#### [What the task asks]
Each record should be returned exactly as it is written.

[[ Data excerpts open ]]

Lemma steps_keeps i st i' st' :
  steps i st i' st' -> forall k x,
  moduleList st !! k = Some x ->
  exists x', moduleList st' !! k = Some x' /\ path x' = path x.
Proof.
  induction 1 as [|i st m sta i1 st1 Hm Hb _ IH]; intros k x Hx; [eauto|].
  destruct (loop_body_turn _ _ _ _ Hm Hb) as [T _].
  destruct (turn_keeps _ _ _ _ _ _ _ Hm T Hx) as (x1 & Hx1 & _ & Hp1 & _).
  destruct (IH _ _ Hx1) as (x' & Hx' & Hp'). exists x'. split; [exact Hx' | congruence].
Qed.

(** The loop gets past any index of the list, unless it throws first. *)
Lemma advance c0 entry n : forall i st k,
  S k - i = n ->
  Inv c0 entry i st ->
  k < length (moduleList st) ->
  (exists fuel e, for_of fuel i st = Throw e) \/
  (exists st', steps i st (Nat.max i (S k)) st').
Proof.
  induction n as [|n IH]; intros i st k Hn HI Hk.
  - right. exists st. replace (Nat.max i (S k)) with i by lia. constructor.
  - destruct (lookup_lt_is_Some_2 (moduleList st) i) as [m Hm]; [lia|].
    destruct (loop_body i m st) as [st1| |] eqn:Hb.
    + pose proof (Inv_turn _ _ _ _ _ _ HI Hm Hb) as HI1.
      destruct (loop_body_turn _ _ _ _ Hm Hb) as [T _].
      pose proof (turn_length _ _ _ _ _ T) as Hlen.
      destruct (IH (S i) st1 k) as [(fuel & e & Hf) | (st' & Hs)]; [lia | exact HI1 | lia | |].
      * left. exists (S fuel), e. simpl. rewrite Hm, Hb. exact Hf.
      * right. exists st'. replace (Nat.max i (S k)) with (Nat.max (S i) (S k)) by lia.
        eapply steps_turn; eassumption.
    + left. exists 1, e. simpl. rewrite Hm, Hb. reflexivity.
    + exfalso. exact (loop_body_not_Timeout _ _ _ Hb).
Qed.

[[ Data excerpts closed ]]

#### [Written answer]
Lemma steps_keeps i st i' st' :
  steps i st i' st' -> forall k x,
  moduleList st !! k = Some x ->
  exists x', moduleList st' !! k = Some x' /\ path x' = path x.
Proof.
  induction 1 as [|i st m sta i1 st1 Hm Hb _ IH]; intros k x Hx; [eauto|].
  destruct (loop_body_turn _ _ _ _ Hm Hb) as [T _].
  destruct (turn_keeps _ _ _ _ _ _ _ Hm T Hx) as (x1 & Hx1 & _ & Hp1 & _).
  destruct (IH _ _ Hx1) as (x' & Hx' & Hp'). exists x'. split; [exact Hx' | congruence].
Qed.

(** The loop gets past any index of the list, unless it throws first. *)
Lemma advance c0 entry n : forall i st k,
  S k - i = n ->
  Inv c0 entry i st ->
  k < length (moduleList st) ->
  (exists fuel e, for_of fuel i st = Throw e) \/
  (exists st', steps i st (Nat.max i (S k)) st').
Proof.
  induction n as [|n IH]; intros i st k Hn HI Hk.
  - right. exists st. replace (Nat.max i (S k)) with i by lia. constructor.
  - destruct (lookup_lt_is_Some_2 (moduleList st) i) as [m Hm]; [lia|].
    destruct (loop_body i m st) as [st1| |] eqn:Hb.
    + pose proof (Inv_turn _ _ _ _ _ _ HI Hm Hb) as HI1.
      destruct (loop_body_turn _ _ _ _ Hm Hb) as [T _].
      pose proof (turn_length _ _ _ _ _ T) as Hlen.
      destruct (IH (S i) st1 k) as [(fuel & e & Hf) | (st' & Hs)]; [lia | exact HI1 | lia | |].
      * left. exists (S fuel), e. simpl. rewrite Hm, Hb. exact Hf.
      * right. exists st'. replace (Nat.max i (S k)) with (Nat.max (S i) (S k)) by lia.
        eapply steps_turn; eassumption.
    + left. exists 1, e. simpl. rewrite Hm, Hb. reflexivity.
    + exfalso. exact (loop_body_not_Timeout _ _ _ Hb).
Qed.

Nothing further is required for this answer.